WHAT IS NEEDED
Every line from the one with "Definition StatusCodeThreeDSRequired : string" to the one with "Definition StatusCodeFailedToSendSMS : string", including those two, is to be copied exactly; all other lines of the entries below are left out.

### RECORDS FOR PROCESSING ###

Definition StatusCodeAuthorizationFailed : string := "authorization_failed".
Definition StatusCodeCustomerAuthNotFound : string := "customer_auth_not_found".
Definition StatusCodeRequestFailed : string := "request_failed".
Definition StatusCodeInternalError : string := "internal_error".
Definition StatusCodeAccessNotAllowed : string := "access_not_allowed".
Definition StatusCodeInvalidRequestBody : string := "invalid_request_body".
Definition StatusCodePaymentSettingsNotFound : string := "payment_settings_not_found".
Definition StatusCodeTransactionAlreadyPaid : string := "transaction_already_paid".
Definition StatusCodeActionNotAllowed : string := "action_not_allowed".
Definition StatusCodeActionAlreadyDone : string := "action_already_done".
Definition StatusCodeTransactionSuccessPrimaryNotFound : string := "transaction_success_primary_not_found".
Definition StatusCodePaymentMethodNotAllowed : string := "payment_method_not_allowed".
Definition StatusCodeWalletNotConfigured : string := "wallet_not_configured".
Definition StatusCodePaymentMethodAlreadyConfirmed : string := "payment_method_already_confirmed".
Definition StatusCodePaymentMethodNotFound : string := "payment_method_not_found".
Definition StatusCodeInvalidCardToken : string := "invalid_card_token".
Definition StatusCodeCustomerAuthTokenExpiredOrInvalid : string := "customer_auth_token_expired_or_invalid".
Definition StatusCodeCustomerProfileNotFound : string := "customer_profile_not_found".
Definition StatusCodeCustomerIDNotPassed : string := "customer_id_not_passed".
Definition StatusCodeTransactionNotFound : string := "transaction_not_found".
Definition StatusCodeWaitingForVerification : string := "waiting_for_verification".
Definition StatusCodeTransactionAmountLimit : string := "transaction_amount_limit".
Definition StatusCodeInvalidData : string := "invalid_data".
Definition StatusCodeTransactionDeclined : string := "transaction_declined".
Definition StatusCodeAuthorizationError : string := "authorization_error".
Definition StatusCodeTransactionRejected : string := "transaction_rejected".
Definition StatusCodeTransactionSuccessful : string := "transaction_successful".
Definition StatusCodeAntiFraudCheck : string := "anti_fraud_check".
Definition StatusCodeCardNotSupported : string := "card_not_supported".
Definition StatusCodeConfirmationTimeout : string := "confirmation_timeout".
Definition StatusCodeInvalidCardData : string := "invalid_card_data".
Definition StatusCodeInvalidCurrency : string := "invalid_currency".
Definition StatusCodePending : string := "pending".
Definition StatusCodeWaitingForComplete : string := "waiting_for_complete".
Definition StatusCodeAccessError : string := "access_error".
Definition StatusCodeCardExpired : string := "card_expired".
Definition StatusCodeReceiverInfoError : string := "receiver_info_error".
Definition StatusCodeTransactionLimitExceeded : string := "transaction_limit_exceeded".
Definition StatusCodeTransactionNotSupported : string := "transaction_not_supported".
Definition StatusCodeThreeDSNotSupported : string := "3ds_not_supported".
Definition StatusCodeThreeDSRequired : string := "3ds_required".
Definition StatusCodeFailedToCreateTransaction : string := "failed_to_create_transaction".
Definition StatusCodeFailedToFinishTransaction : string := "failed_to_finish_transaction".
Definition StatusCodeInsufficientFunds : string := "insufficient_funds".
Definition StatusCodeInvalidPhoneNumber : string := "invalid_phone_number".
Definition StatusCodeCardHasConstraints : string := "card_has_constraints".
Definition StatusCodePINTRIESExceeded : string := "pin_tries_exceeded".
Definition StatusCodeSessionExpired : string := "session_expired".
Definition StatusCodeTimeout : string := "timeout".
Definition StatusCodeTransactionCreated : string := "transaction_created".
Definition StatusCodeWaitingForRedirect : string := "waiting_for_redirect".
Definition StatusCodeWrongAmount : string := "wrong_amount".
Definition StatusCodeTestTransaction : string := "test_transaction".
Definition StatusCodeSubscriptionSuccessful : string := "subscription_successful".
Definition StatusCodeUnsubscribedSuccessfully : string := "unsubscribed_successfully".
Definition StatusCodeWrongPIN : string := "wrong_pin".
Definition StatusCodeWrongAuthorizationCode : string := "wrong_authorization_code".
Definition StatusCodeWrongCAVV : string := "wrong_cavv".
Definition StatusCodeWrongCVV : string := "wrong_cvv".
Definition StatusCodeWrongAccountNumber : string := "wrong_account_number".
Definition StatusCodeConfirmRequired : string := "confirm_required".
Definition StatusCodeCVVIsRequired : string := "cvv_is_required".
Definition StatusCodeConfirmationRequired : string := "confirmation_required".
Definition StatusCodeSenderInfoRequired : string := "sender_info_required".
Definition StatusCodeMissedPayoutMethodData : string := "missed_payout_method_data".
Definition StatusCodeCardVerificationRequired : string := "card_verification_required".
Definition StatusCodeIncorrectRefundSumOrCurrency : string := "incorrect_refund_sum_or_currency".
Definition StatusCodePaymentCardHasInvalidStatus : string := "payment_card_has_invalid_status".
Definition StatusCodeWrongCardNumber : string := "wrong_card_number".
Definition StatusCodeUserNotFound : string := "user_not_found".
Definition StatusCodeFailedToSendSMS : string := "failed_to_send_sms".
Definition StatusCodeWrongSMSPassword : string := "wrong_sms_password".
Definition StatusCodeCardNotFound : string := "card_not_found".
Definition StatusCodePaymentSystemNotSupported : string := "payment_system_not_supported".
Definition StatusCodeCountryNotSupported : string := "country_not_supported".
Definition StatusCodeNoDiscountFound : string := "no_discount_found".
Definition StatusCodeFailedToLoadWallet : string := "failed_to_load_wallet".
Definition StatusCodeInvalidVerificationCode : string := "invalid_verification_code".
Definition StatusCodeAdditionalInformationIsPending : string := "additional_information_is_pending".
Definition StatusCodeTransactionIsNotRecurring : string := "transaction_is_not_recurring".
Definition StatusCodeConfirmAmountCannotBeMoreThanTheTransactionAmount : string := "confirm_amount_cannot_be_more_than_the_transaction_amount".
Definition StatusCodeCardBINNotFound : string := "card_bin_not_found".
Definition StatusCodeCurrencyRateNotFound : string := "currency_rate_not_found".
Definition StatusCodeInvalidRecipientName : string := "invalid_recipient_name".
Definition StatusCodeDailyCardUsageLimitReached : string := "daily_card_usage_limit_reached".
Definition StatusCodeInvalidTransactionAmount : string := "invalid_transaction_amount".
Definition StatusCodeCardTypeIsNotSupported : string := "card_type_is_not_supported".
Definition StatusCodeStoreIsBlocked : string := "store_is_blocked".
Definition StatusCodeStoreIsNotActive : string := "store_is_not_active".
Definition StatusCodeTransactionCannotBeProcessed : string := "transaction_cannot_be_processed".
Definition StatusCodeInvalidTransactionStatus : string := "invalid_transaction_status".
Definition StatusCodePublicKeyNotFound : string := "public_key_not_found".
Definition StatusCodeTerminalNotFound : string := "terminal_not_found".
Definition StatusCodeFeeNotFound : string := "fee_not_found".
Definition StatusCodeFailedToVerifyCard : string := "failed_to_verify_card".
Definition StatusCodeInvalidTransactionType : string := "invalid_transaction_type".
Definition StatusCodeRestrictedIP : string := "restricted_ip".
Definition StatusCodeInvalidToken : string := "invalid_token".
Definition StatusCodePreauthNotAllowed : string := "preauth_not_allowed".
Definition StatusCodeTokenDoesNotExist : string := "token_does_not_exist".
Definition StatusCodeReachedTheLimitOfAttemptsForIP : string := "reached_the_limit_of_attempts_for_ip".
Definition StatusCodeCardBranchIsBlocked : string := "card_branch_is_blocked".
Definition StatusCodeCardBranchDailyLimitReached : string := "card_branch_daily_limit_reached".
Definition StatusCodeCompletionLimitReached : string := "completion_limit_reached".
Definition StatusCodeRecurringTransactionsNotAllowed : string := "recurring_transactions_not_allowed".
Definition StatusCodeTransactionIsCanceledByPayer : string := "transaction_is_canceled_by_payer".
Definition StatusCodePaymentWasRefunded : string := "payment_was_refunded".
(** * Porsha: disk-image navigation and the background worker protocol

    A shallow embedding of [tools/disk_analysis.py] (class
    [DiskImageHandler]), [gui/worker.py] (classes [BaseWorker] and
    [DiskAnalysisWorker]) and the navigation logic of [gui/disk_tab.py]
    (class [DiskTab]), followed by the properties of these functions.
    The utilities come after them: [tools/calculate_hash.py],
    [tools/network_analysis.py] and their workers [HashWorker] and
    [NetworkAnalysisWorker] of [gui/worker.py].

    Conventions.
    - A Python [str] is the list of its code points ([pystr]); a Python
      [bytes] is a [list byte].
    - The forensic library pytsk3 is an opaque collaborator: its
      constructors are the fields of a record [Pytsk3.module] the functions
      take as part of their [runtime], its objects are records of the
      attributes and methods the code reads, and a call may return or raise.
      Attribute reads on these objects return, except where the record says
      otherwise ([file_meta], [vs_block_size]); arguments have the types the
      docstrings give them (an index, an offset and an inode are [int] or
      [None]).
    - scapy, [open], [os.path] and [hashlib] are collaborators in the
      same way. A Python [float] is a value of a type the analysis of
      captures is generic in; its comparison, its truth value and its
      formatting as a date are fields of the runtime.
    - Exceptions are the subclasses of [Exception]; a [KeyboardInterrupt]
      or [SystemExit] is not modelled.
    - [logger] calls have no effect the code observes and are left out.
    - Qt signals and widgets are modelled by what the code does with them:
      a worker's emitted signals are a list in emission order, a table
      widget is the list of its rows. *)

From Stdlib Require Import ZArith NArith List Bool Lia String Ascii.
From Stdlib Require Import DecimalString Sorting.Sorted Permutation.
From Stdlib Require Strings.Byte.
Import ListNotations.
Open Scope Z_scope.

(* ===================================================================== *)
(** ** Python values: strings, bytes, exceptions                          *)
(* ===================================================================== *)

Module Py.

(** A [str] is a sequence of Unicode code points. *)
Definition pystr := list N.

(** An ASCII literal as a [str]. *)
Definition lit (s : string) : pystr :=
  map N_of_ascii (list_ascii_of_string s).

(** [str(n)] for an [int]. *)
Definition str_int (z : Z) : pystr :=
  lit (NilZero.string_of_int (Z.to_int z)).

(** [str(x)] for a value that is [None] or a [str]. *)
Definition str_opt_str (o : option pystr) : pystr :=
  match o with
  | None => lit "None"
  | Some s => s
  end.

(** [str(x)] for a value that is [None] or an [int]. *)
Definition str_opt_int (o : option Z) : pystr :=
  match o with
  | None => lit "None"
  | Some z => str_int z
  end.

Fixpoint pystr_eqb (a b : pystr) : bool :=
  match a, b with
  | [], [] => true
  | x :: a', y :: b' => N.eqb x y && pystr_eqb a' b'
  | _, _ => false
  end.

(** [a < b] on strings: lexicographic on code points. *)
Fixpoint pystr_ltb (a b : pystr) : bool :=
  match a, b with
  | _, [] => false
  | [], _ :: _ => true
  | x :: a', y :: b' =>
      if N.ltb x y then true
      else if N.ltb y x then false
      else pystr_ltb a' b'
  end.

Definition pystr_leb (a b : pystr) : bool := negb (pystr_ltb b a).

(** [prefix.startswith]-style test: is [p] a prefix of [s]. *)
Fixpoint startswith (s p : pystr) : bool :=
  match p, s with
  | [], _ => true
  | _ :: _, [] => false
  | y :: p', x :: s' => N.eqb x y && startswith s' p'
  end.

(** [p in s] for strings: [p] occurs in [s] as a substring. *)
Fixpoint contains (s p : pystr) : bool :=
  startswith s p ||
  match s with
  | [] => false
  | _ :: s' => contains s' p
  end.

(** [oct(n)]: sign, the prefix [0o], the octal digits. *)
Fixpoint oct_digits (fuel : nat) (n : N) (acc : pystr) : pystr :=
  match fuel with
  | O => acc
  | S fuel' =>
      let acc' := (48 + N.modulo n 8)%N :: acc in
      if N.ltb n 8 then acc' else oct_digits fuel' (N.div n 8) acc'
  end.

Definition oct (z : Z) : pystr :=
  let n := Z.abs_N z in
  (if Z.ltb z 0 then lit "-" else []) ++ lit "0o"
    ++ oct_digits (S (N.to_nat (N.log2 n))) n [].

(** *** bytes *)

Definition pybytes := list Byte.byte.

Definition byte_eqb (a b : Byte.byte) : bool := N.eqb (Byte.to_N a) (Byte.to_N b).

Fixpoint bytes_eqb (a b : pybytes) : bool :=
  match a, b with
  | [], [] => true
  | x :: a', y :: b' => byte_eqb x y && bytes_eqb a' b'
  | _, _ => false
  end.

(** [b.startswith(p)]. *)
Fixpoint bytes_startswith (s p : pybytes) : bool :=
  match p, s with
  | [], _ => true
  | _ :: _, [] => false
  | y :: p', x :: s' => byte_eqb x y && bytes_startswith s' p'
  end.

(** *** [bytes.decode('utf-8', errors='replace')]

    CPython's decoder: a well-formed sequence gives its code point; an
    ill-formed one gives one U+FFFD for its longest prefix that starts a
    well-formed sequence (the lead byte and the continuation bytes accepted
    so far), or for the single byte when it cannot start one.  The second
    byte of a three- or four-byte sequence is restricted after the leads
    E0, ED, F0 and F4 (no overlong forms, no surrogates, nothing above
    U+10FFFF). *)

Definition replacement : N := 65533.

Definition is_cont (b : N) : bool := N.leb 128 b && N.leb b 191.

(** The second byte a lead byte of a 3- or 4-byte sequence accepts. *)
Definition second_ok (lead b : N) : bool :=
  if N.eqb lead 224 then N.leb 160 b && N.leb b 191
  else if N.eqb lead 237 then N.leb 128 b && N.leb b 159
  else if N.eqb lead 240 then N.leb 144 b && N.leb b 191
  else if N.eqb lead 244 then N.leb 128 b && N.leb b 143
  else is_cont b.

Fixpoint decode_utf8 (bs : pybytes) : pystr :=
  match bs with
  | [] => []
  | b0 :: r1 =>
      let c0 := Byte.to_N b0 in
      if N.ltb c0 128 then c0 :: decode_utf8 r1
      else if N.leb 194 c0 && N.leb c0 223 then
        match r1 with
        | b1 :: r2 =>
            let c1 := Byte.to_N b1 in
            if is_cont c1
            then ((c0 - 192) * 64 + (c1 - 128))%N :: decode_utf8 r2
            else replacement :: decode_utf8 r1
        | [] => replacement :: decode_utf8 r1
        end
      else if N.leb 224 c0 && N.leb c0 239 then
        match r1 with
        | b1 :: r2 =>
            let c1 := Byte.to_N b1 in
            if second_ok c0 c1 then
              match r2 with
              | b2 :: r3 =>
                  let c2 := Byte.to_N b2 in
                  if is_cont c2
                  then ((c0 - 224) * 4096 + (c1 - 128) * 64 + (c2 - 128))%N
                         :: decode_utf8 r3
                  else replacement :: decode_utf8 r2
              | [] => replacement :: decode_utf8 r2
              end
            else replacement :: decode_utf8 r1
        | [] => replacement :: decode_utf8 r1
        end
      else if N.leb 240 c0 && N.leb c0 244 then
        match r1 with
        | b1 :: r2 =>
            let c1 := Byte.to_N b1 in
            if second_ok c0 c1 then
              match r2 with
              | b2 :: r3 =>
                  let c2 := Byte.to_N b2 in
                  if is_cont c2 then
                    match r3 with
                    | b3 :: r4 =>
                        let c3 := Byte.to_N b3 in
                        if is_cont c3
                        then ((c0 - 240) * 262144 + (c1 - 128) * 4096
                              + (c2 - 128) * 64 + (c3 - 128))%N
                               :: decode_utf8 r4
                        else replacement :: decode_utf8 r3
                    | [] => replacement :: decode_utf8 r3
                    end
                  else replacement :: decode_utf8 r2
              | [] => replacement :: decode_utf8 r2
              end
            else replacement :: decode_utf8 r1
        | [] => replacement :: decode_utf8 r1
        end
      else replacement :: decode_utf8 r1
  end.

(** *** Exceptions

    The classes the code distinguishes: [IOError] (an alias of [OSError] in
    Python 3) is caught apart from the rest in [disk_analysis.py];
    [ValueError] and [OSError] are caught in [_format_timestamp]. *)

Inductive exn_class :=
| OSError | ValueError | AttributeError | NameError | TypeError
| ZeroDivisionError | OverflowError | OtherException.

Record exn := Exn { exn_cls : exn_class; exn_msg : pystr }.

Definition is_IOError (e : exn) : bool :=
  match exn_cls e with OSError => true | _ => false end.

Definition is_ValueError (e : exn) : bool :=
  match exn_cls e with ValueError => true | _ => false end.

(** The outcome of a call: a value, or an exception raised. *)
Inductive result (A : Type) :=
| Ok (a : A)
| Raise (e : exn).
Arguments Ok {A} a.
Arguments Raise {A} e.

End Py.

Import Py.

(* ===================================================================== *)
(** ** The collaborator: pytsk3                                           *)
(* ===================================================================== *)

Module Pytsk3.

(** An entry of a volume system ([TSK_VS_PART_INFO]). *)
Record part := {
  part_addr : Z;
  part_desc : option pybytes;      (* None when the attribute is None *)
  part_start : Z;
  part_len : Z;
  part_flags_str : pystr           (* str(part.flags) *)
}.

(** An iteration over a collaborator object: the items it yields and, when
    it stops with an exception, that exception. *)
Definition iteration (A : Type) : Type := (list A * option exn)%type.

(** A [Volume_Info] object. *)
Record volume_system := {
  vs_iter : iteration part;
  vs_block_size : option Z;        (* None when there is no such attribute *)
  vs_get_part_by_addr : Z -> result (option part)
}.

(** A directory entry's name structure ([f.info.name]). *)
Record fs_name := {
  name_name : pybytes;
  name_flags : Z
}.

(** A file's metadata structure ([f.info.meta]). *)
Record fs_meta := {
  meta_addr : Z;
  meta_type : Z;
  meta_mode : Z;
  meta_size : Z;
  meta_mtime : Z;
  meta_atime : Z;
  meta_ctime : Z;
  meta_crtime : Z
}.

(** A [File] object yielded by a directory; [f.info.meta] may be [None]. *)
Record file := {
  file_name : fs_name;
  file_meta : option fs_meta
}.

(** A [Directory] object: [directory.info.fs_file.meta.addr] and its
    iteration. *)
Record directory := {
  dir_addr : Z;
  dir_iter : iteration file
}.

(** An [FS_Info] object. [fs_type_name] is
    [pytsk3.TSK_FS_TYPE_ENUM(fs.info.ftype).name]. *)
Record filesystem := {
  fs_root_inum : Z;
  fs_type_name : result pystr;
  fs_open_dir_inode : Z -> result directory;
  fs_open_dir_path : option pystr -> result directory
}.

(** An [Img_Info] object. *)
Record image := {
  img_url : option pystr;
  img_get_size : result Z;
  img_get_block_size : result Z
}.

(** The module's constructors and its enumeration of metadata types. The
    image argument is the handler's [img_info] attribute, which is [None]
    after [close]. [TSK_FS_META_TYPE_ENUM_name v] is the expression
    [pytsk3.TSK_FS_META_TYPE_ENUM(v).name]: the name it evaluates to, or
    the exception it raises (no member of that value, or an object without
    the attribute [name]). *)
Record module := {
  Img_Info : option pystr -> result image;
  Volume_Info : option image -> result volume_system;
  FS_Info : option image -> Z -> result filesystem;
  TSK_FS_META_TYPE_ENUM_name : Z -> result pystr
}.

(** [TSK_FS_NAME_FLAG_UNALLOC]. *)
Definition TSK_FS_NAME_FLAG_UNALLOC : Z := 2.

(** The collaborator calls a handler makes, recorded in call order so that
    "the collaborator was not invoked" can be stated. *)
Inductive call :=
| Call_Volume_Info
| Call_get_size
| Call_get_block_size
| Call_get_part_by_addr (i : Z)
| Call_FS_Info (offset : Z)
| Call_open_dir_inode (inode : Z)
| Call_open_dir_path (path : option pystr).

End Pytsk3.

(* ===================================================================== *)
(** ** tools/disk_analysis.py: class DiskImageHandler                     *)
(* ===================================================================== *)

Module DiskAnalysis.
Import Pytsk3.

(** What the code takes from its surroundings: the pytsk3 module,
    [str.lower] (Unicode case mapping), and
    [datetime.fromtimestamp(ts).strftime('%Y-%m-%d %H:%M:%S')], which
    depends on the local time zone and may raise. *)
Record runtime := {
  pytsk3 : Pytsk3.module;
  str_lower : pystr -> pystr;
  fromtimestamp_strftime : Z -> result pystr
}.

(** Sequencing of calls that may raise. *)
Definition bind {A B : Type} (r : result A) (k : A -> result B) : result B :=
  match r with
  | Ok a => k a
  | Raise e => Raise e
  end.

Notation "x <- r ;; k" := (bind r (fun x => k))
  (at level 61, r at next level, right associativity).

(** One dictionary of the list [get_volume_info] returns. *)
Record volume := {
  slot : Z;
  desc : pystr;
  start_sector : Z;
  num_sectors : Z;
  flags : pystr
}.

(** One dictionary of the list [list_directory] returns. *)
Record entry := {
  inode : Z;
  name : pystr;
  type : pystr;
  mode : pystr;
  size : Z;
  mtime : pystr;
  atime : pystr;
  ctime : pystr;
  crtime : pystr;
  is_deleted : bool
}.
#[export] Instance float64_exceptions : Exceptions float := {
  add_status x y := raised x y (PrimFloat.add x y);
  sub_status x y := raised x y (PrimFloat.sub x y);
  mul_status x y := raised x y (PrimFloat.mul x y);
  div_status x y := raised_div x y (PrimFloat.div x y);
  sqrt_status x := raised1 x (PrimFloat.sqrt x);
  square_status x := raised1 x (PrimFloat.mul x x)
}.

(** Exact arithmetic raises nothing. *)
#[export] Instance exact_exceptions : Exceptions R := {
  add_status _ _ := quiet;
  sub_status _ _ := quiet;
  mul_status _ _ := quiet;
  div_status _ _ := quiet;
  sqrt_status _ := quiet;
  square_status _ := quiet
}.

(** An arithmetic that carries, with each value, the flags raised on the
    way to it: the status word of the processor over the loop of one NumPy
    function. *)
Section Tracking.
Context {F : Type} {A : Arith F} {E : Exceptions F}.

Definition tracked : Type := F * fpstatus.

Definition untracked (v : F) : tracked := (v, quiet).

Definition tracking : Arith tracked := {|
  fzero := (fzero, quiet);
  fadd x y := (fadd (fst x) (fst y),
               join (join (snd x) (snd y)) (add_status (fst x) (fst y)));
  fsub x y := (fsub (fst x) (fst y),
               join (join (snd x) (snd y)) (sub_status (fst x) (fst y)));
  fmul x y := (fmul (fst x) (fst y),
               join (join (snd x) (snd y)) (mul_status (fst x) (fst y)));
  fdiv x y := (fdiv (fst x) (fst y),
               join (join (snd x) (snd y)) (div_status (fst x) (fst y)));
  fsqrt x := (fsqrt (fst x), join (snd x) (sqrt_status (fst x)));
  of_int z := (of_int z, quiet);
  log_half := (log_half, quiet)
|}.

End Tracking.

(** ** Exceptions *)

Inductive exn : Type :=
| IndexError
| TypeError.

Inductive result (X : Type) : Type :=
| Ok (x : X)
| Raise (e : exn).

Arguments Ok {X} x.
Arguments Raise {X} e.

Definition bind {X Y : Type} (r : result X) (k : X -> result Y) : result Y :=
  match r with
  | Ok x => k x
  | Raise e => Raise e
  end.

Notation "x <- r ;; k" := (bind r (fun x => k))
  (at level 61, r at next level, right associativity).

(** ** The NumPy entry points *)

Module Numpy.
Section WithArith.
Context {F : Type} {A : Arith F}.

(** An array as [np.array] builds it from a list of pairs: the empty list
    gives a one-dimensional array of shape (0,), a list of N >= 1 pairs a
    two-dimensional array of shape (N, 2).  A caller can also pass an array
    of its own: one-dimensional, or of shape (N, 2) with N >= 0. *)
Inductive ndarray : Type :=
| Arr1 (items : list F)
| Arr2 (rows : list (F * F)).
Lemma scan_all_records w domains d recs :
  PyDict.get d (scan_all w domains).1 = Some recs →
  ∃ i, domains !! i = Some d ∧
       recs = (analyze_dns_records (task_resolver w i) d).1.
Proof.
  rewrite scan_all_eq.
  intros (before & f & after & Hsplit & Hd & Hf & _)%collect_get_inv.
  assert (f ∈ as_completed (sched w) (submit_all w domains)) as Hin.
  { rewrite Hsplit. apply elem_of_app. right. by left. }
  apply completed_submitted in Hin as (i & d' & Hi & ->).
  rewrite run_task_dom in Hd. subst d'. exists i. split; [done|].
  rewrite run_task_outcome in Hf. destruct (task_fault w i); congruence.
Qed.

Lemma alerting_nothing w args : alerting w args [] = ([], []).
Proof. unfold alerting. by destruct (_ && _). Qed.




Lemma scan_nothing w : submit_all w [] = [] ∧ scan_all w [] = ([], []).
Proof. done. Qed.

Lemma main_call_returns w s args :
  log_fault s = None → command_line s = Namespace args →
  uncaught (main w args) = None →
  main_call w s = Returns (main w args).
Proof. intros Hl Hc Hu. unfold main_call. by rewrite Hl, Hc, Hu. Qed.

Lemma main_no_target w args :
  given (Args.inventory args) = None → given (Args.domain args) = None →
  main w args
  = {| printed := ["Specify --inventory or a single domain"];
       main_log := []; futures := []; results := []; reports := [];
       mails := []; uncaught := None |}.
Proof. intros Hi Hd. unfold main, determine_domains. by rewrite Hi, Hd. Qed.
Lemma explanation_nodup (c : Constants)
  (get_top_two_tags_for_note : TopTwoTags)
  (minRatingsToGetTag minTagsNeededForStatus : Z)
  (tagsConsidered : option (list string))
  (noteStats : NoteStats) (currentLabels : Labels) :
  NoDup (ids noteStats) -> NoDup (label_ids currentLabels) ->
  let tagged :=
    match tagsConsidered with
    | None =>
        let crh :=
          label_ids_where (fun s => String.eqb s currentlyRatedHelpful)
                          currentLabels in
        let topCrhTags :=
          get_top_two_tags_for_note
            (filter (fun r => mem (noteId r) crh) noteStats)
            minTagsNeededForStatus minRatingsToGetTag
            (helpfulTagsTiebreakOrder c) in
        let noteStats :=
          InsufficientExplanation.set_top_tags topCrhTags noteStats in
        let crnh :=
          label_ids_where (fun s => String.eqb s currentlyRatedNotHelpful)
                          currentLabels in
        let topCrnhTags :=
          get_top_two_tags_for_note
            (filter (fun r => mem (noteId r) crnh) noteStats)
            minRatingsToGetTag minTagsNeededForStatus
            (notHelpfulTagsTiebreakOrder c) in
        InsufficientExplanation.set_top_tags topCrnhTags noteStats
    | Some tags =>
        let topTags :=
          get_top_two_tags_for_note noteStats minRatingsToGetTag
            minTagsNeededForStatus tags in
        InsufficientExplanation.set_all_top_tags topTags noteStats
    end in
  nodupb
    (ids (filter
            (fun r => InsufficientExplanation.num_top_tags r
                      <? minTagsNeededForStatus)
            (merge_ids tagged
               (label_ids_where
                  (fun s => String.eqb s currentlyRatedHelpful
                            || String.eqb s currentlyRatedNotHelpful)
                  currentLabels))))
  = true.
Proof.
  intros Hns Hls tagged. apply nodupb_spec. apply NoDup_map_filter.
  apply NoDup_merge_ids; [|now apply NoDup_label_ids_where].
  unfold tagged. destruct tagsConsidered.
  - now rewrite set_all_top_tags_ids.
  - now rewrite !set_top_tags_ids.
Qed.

###

PROBLEM SOLUTION
Definition StatusCodeThreeDSRequired : string := "3ds_required".
Definition StatusCodeFailedToCreateTransaction : string := "failed_to_create_transaction".
Definition StatusCodeFailedToFinishTransaction : string := "failed_to_finish_transaction".
Definition StatusCodeInsufficientFunds : string := "insufficient_funds".
Definition StatusCodeInvalidPhoneNumber : string := "invalid_phone_number".
Definition StatusCodeCardHasConstraints : string := "card_has_constraints".
Definition StatusCodePINTRIESExceeded : string := "pin_tries_exceeded".
Definition StatusCodeSessionExpired : string := "session_expired".
Definition StatusCodeTimeout : string := "timeout".
Definition StatusCodeTransactionCreated : string := "transaction_created".
Definition StatusCodeWaitingForRedirect : string := "waiting_for_redirect".
Definition StatusCodeWrongAmount : string := "wrong_amount".
Definition StatusCodeTestTransaction : string := "test_transaction".
Definition StatusCodeSubscriptionSuccessful : string := "subscription_successful".
Definition StatusCodeUnsubscribedSuccessfully : string := "unsubscribed_successfully".
Definition StatusCodeWrongPIN : string := "wrong_pin".
Definition StatusCodeWrongAuthorizationCode : string := "wrong_authorization_code".
Definition StatusCodeWrongCAVV : string := "wrong_cavv".
Definition StatusCodeWrongCVV : string := "wrong_cvv".
Definition StatusCodeWrongAccountNumber : string := "wrong_account_number".
Definition StatusCodeConfirmRequired : string := "confirm_required".
Definition StatusCodeCVVIsRequired : string := "cvv_is_required".
Definition StatusCodeConfirmationRequired : string := "confirmation_required".
Definition StatusCodeSenderInfoRequired : string := "sender_info_required".
Definition StatusCodeMissedPayoutMethodData : string := "missed_payout_method_data".
Definition StatusCodeCardVerificationRequired : string := "card_verification_required".
Definition StatusCodeIncorrectRefundSumOrCurrency : string := "incorrect_refund_sum_or_currency".
Definition StatusCodePaymentCardHasInvalidStatus : string := "payment_card_has_invalid_status".
Definition StatusCodeWrongCardNumber : string := "wrong_card_number".
Definition StatusCodeUserNotFound : string := "user_not_found".
Definition StatusCodeFailedToSendSMS : string := "failed_to_send_sms".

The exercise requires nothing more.